The main bottleneck of scx_rustland
, a Linux scheduler
written in Rust, is the communication between kernel and user space.
Even if the communication itself has been improved a lot using ring
buffers (BPF_MAP_TYPE_RINGBUF
/
BPF_MAP_TYPE_USER_RINGBUF
) the multiple level of queues is
inevitably leading to the scheduler operating in a less work-conserving
way.
This has the double effect of making the vruntime-based scheduling policy more effective (being able to accumulate more tasks and prioritizing those that have more strict latency requirements), but the queuing of tasks also has the downside of not using the CPUs at their full capacity, potentially causing regressions in terms of throughput.
To reduce this “bufferbloat” effect I have decided to re-implement
scx_rustland
fully in BPF, getting rid of the user-space
overhead, and name this new scheduler scx_bpfland
.
scx_bpfland
uses the same logic as
scx_rustland
for classifying interactive and regular tasks.
It identifies interactive tasks based on the average number of voluntary
context switches per second, classifying them as interactive when this
average surpasses a moving threshold. Additionally, tasks that are
explicitly awakened are immediately marked as interactive and remain so
unless their average voluntary context switches fall below the
threshold.
There are per-CPU queues that are used to directly dispatch tasks to idle CPUs. If all CPUs are busy, tasks are either dispatched to a global priority queue or a global regular queue (depending if a task has been classified “interactive” or “regular”).

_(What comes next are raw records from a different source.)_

(* ===== verification/Console.v ===== *)
(** * common/console.c: the input line

    The console keeps one line of at most [MAX_CONSOLE_INPUT] characters that the
    host fills character by character and that the command interpreter reads.
    The line is locked from the end of input until the command has run. *)

From S2P Require Import Prelude Libc.

Definition MAX_CONSOLE_INPUT : Z := 128.

Definition PROMPT : list Z := &"] ".

Record con_t : Type := Con {
  con_lock : Z;          (* uint8_t *)
  con_index : Z;         (* uint16_t *)
  con_input : list Z     (* char input[MAX_CONSOLE_INPUT] *)
}.

Definition con_zero : con_t := Con 0 0 (repeat 0 (Z.to_nat MAX_CONSOLE_INPUT)).

Section Ops.
Context `{T : Target}.

Definition con_input_lock : M con_t unit :=
  modify (fun c => Con 1 (con_index c) (con_input c)).
Definition con_input_unlock : M con_t unit :=
  modify (fun c => Con 0 (con_index c) (con_input c)).
Definition con_input_islocked : M con_t Z := gets con_lock.
Definition con_input_hasinput : M con_t Z := gets con_index.

Definition con_reset : M con_t unit :=
  modify (fun c => Con (con_lock c) 0 (repeat 0 (Z.to_nat MAX_CONSOLE_INPUT))) ;;
  con_input_unlock.

(** The memory part of [con_init]; the host part follows it. *)
Definition con_clear : M con_t unit := put con_zero.

Definition con_prompt {S} : M S unit := xprintf &"%s" [AStr PROMPT].

Definition con_input_push (ch : Z) : M con_t unit :=
  let* c := get in
  if negb (con_lock c =? 0) || (MAX_CONSOLE_INPUT <=? con_index c) then ret tt
  else
    let* l := lift (zset (con_input c) (con_index c) (u8 ch)) in
    put (Con (con_lock c) (u16 (con_index c + 1)) l).

Definition con_input_del : M con_t unit :=
  let* c := get in
  if con_index c =? 0 then ret tt
  else
    let i := u16 (con_index c - 1) in
    let* l := lift (zset (con_input c) i 0) in
    put (Con (con_lock c) i l).

Definition con_input_data : M con_t (list Z) := gets con_input.

Definition con_input_echo : M con_t Z :=
  let* c := get in
  if con_index c =? 0 then ret 0
  else let* x := lift (zget (con_input c) (con_index c - 1)) in ret (chr x).
End Ops.

(** ** The line that has been typed *)

Definition con_ok (c : con_t) : Prop :=
  0 <= con_index c <= MAX_CONSOLE_INPUT /\ (con_lock c = 0 \/ con_lock c = 1) /\
  exists l, zlen l = con_index c /\ Forall is_byte l /\
    con_input c = l ++ repeat 0 (Z.to_nat (MAX_CONSOLE_INPUT - con_index c)).

Definition con_line (c : con_t) : list Z := take (Z.to_nat (con_index c)) (con_input c).

(** The specification: a lock and a line. *)
Inductive key : Type := KeyPush (ch : Z) | KeyDel | KeyLock | KeyUnlock | KeyReset.

Definition line_step (st : bool * list Z) (k : key) : bool * list Z :=
  let '(locked, l) := st in
  match k with
  | KeyPush ch => if locked || (MAX_CONSOLE_INPUT <=? zlen l) then (locked, l) else (locked, l ++ [u8 ch])
  | KeyDel => (locked, removelast l)
  | KeyLock => (true, l)
  | KeyUnlock => (false, l)
  | KeyReset => (false, [])
  end.

Definition con_step (k : key) : M con_t unit :=
  match k with
  | KeyPush ch => con_input_push ch
  | KeyDel => con_input_del
  | KeyLock => con_input_lock
  | KeyUnlock => con_input_unlock
  | KeyReset => con_reset
  end.

Fixpoint con_run (ks : list key) : M con_t unit :=
  match ks with [] => ret tt | k :: ks => con_step k ;; con_run ks end.

(** The concrete state represents the pair of the specification. *)
Definition con_rep (c : con_t) (st : bool * list Z) : Prop :=
  con_lock c = (if st.1 then 1 else 0) /\ con_index c = zlen st.2 /\
  zlen st.2 <= MAX_CONSOLE_INPUT /\ Forall is_byte st.2 /\
  con_input c = st.2 ++ repeat 0 (Z.to_nat (MAX_CONSOLE_INPUT - zlen st.2)).

Lemma con_rep_zero : con_rep con_zero (false, []).
Proof. unfold con_rep. simpl. split_and!; done || constructor. Qed.

Lemma con_rep_ok c st : con_rep c st -> con_ok c.
Proof.
  intros (Hl & Hi & Hm & Hb & Hin). unfold con_ok. rewrite Hi.
  split; [pose proof (zlen_nonneg st.2); lia|].
  split; [rewrite Hl; destruct st.1; auto|]. exists st.2. done.
Qed.

Lemma con_rep_line c st : con_rep c st -> con_line c = st.2.
Proof.
  intros (_ & Hi & _ & _ & Hin). unfold con_line. rewrite Hin, Hi. unfold zlen.
  rewrite Nat2Z.id. by rewrite take_app_length.
Qed.

(** Storing into the zeros behind the line, and cutting its last character. *)
Lemma zset_tail (l : list Z) n x : (0 < n)%nat ->
  zset (l ++ repeat 0 n) (zlen l) x = Some (l ++ x :: repeat 0 (n - 1)).
Proof.
  intros Hn. destruct n as [|n]; [lia|]. rewrite zset_some.
  - unfold zlen. rewrite Nat2Z.id, <- (Nat.add_0_r (length l)), insert_app_r. simpl.
    by rewrite Nat.sub_0_r.
  - unfold zlen. rewrite length_app. simpl. lia.
Qed.

Lemma zset_last (l : list Z) a n :
  zset ((l ++ [a]) ++ repeat 0 n) (zlen l) 0 = Some (l ++ repeat 0 (S n)).
Proof.
  rewrite zset_some.
  - unfold zlen. rewrite Nat2Z.id, <- app_assoc, <- (Nat.add_0_r (length l)), insert_app_r. done.
  - unfold zlen. rewrite !length_app. simpl. lia.
Qed.

Lemma wp_con_step k c st : con_rep c st ->
  wp (con_step k) (fun _ c' => con_rep c' (line_step st k)) c.
Proof.
  destruct st as [locked l]. unfold con_rep. simpl. intros (Hl & Hi & Hm & Hb & Hin).
  assert (Hlen : 0 <= zlen l) by apply zlen_nonneg. unfold MAX_CONSOLE_INPUT in *.
  destruct k; simpl.
  - unfold con_input_push. wp_steps. rewrite Hl, Hi.
    replace (negb ((if locked then 1 else 0) =? 0)) with locked by by destruct locked.
    destruct (locked || (MAX_CONSOLE_INPUT <=? zlen l)) eqn:Hfull; unfold MAX_CONSOLE_INPUT in *; rewrite Hfull; wp_steps.
    + split_and!; done.
    + apply orb_false_iff in Hfull as [-> Hroom]. apply Z.leb_gt in Hroom.
      rewrite Hin. eapply wp_lift; [apply zset_tail; lia|]. wp_steps. simpl.
      unfold zlen in *. rewrite length_app. simpl.
      split_and!; [done|rewrite u16_id; lia|lia| |].
      * apply Forall_app. split; [done|]. constructor; [apply u8_range|constructor].
      * rewrite <- app_assoc. simpl. do 3 f_equal. lia.
  - unfold con_input_del. wp_steps. destruct (con_index c =? 0) eqn:Hz; wp_steps.
    + assert (l = []) as -> by (destruct l; [done|unfold zlen in *; simpl in *; lia]).
      split_and!; done.
    + destruct l as [|a l' _] using rev_ind; [unfold zlen in *; simpl in *; lia|].
      rewrite removelast_last. unfold zlen in *. rewrite length_app in *. simpl in *.
      replace (u16 (con_index c - 1)) with (zlen l') by (rewrite Hi, u16_id; unfold zlen; lia).
      rewrite Hin. eapply wp_lift; [apply zset_last|]. wp_steps. simpl. unfold zlen.
      split_and!; [done|done|lia|by apply Forall_app in Hb as [? _]|].
      replace (Z.to_nat (128 - Z.of_nat (length l')))
        with (S (Z.to_nat (128 - Z.of_nat (length l' + 1)))) by lia. done.
  - wp_steps. simpl. split_and!; done.
  - wp_steps. simpl. split_and!; done.
  - unfold con_reset, con_input_unlock. wp_steps. simpl. split_and!; done || constructor.
Qed.

Lemma wp_con_run ks : forall c st, con_rep c st ->
  wp (con_run ks) (fun _ c' => con_rep c' (fold_left line_step ks st)) c.
Proof.
  induction ks as [|k ks IH]; intros c st Hr; simpl; [by apply wp_ret|].
  wp_step. eapply wp_mono; [|by apply wp_con_step]. intros [] c' Hr'. by apply IH.
Qed.

(** C38: from the cleared console, any sequence of keystrokes, deletions, locks
    and resets runs without touching memory outside the line buffer, keeps the
    console well formed (everything behind the line is zero), and leaves exactly
    the line and the lock that the line-editing specification prescribes: input
    is ignored while locked and when 128 characters are there. *)
Theorem con_refines_line ks :
  wp (con_clear ;; con_run ks)
    (fun _ c => con_ok c /\ con_line c = (fold_left line_step ks (false, [])).2 /\
       con_lock c = (if (fold_left line_step ks (false, [])).1 then 1 else 0)) con_zero.
Proof.
  unfold con_clear. wp_steps. eapply wp_mono; [|apply (wp_con_run ks _ (false, [])), con_rep_zero].
  intros [] c Hr. split; [by eapply con_rep_ok|]. split; [by apply con_rep_line|]. apply Hr.
Qed.

(** A line that is full leaves no room for the terminating NUL: after 128
    characters without a break the array that [con_input_data] hands to the
    tokenizer is not a C string. *)
Theorem con_full_line_not_terminated c ch :
  0 < u8 ch -> con_rep c (false, []) ->
  wp (con_run (repeat (KeyPush ch) 128))
    (fun _ c' => forall i x, zget (con_input c') i = Some x -> x <> 0) c.
Proof.
  intros Hch Hr. eapply wp_mono; [|by apply wp_con_run].
  assert (Hfold : fold_left line_step (repeat (KeyPush ch) 128) (false, []) = (false, repeat (u8 ch) 128))
    by reflexivity.
  rewrite Hfold. intros [] c' (_ & Hi & _ & _ & Hin) i x. rewrite Hin.
  change (Z.to_nat (MAX_CONSOLE_INPUT - zlen (false, repeat (u8 ch) 128).2)) with O.
  change (false, repeat (u8 ch) 128).2 with (repeat (u8 ch) 128). change (repeat 0 0) with (@nil Z).
  rewrite (app_nil_r (repeat (u8 ch) 128)). unfold zget. case_match; [done|].
  intros Hx. apply list_elem_of_lookup_2, list_elem_of_In, repeat_spec in Hx. lia.
Qed.

Lemma con_full_line_not_terminated_witness :
  wp (con_run (repeat (KeyPush 97) 128))
    (fun _ c' => forall i x, zget (con_input c') i = Some x -> x <> 0) con_zero.
Proof. apply (con_full_line_not_terminated con_zero 97); [reflexivity|exact con_rep_zero]. Defined.
Lemma wp_tokenize_loop n junk : forall l s ts,
  cstring l -> cmd_rep s ts -> zlen ts + Z.of_nat n = MAX_TOKENS ->
  zlen (flat ts) - zlen ts + zlen l <= CMD_INPUT_BUFFER_SIZE ->
  wp (tokenize_loop (S n) (l ++ 0 :: junk) (zlen (flat ts)))
    (fun _ s' => cmd_rep s' (ts ++ tokens n l)) s.
Proof.
  induction n as [|n IH]; intros l s ts Hl Hrep Hn Hroom; cbn [tokenize_loop];
    unfold cmd_Argc; wp_steps; pose proof Hrep as (Ha & _); rewrite Ha.
  { simpl. rewrite app_nil_r. replace (zlen ts =? MAX_TOKENS) with true by lia. by apply wp_ret. }
  replace (zlen ts =? MAX_TOKENS) with false by (symmetry; apply Z.eqb_neq; lia).
  apply wp_comment; [done| |]; intros Hcom; cbn [tokens]; rewrite Hcom.
  { by rewrite app_nil_r. }
  wp_step. eapply wp_lift; [apply skip_spaces_spec|]. wp_step.
  destruct (drop_spaces_suffix l) as [sp Hsp].
  assert (Hl' : cstring (drop_spaces l)) by (rewrite Hsp in Hl; by apply cstring_app in Hl as [_ ?]).
  assert (Hlen : zlen (drop_spaces l) <= zlen l)
    by (rewrite Hsp at 2; rewrite zlen_app; pose proof (zlen_nonneg sp); lia).
  clear Hsp. destruct (drop_spaces l) as [|c r] eqn:Hd; (eapply wp_lift; [reflexivity|]); cbn beta.
  { simpl. rewrite app_nil_r. by apply wp_ret. }
  inversion Hl' as [|? ? Hc Hr]; subst. unfold MAX_TOKENS, CMD_INPUT_BUFFER_SIZE, MAX_CONSOLE_INPUT in *.
  destruct (Z.eqb_spec c 10) as [->|H10]; [simpl; rewrite app_nil_r; by apply wp_ret|].
  destruct (Z.eqb_spec c 13) as [->|H13]; [simpl; rewrite app_nil_r; by apply wp_ret|].
  destruct (Z.eqb_spec c 0) as [->|H0]; [lia|]. cbn [orb].
  rewrite zlen_cons in Hlen.
  assert (Hnext : forall t rest s', cmd_rep s' (ts ++ [t]) -> cstring rest -> zlen t + zlen rest <= zlen l ->
    wp (tokenize_loop (S n) (rest ++ 0 :: junk) (zlen (flat ts) + zlen t + 1))
      (fun _ s'' => cmd_rep s'' (ts ++ t :: tokens n rest)) s').
  { intros t rest s' Hr' Hc' Hz. assert (Hfl : zlen (flat (ts ++ [t])) = zlen (flat ts) + zlen t + 1)
      by (rewrite flat_snoc, !zlen_app; change (zlen [0]) with 1; lia).
    rewrite <- Hfl. replace (ts ++ t :: tokens n rest) with ((ts ++ [t]) ++ tokens n rest) by by rewrite <- app_assoc.
    apply IH; [done|done| |];
      rewrite ?Hfl, zlen_app; change (zlen [t]) with 1; lia. }
  unfold MAX_TOKENS, TOKEN_BUFFER_SIZE, CMD_INPUT_BUFFER_SIZE, MAX_CONSOLE_INPUT in *.
  clear IH. destruct (Z.eqb_spec c 34) as [->|H34].
  - cbn [tail app list.tail]. pose proof (in_quote_cstring r Hr) as Heq.
    destruct (span (fun c => negb (c =? 34)) r) as [t b] eqn:Hspan.
    pose proof (span_app _ _ _ _ Hspan) as ->. rewrite zlen_app in Hlen.
    apply cstring_app in Hr as [Ht Hb]. pose proof (zlen_nonneg b).
    eapply (wp_add_token in_quote); [done|exact Heq|done|unfold MAX_TOKENS; lia|tbuf|].
    intros s' Hrep'. wp_step.
    destruct b as [|d b]; simpl; (eapply wp_lift; [reflexivity|]); cbn beta; [by apply wp_ret|].
    inversion Hb as [|? ? Hd' Hb']; subst. rewrite (proj2 (Z.eqb_neq d 0)) by lia.
    rewrite zlen_cons in Hlen. apply Hnext; [done|done|lia].
  - destruct (span in_word (c :: r)) as [t b] eqn:Hspan.
    pose proof (span_app _ _ _ _ Hspan) as Hcr. rewrite Hcr in Hl'.
    apply cstring_app in Hl' as [Ht Hb]. pose proof (zlen_nonneg b).
    assert (Hl2 : zlen t + zlen b <= zlen l) by (rewrite <- zlen_app, <- Hcr, zlen_cons; lia).
    eapply (wp_add_token in_word); [by unfold in_word, chr; destruct char_signed|exact Hspan|done|unfold MAX_TOKENS; lia|tbuf|].
    intros s' Hrep'. wp_step.
    destruct b as [|d b]; simpl; (eapply wp_lift; [reflexivity|]); cbn beta; [by apply wp_ret|].
    inversion Hb as [|? ? Hd' Hb']; subst. rewrite (proj2 (Z.eqb_neq d 0)) by lia.
    change (d :: b ++ 0 :: junk) with ((d :: b) ++ 0 :: junk). by apply Hnext.
Qed.
End Reference.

Tasks are then consumed from the per-CPU queues first, then from the
priority queue and lastly from the regular queue. This means that
regular tasks could be potentially starved by interactive tasks, so to
prevent indefinite starvation scx_bpfland
has a “starvation
time threshold” parameter (configurable by command line) that forces the
scheduler to consume at least one task from the regular queue when the
threshold is exceeded.
Having a separate queue for the tasks classified as “interactive” that is consumed before the global regular queue allows to immediately process “interactive” events in an interrupt-like fashion.
Lastly, scx_bpfland
assigns a variable time slice to
tasks, as a function of the amount of tasks waiting in the priority and
shared queues: the more tasks a waiting the shorter the time slice is.
This ensures that over a max time slice period all the queued tasks will
likely get a chance to run (depending on their priority and their
“interactiveness”).
The logic of the scheduler is quite simple, but it proves to be quite effective in practice. Of course it does not perform well in every possible scenario, but the whole purpose of the scheduler is to be extremely specialized to prioritize latency-sensitive workloads over CPU-intensive workloads.
For this reason scx_bpfland
should not be
considered a replacement for the default Linux scheduler (EEVDF), that
still remains the best choice in general.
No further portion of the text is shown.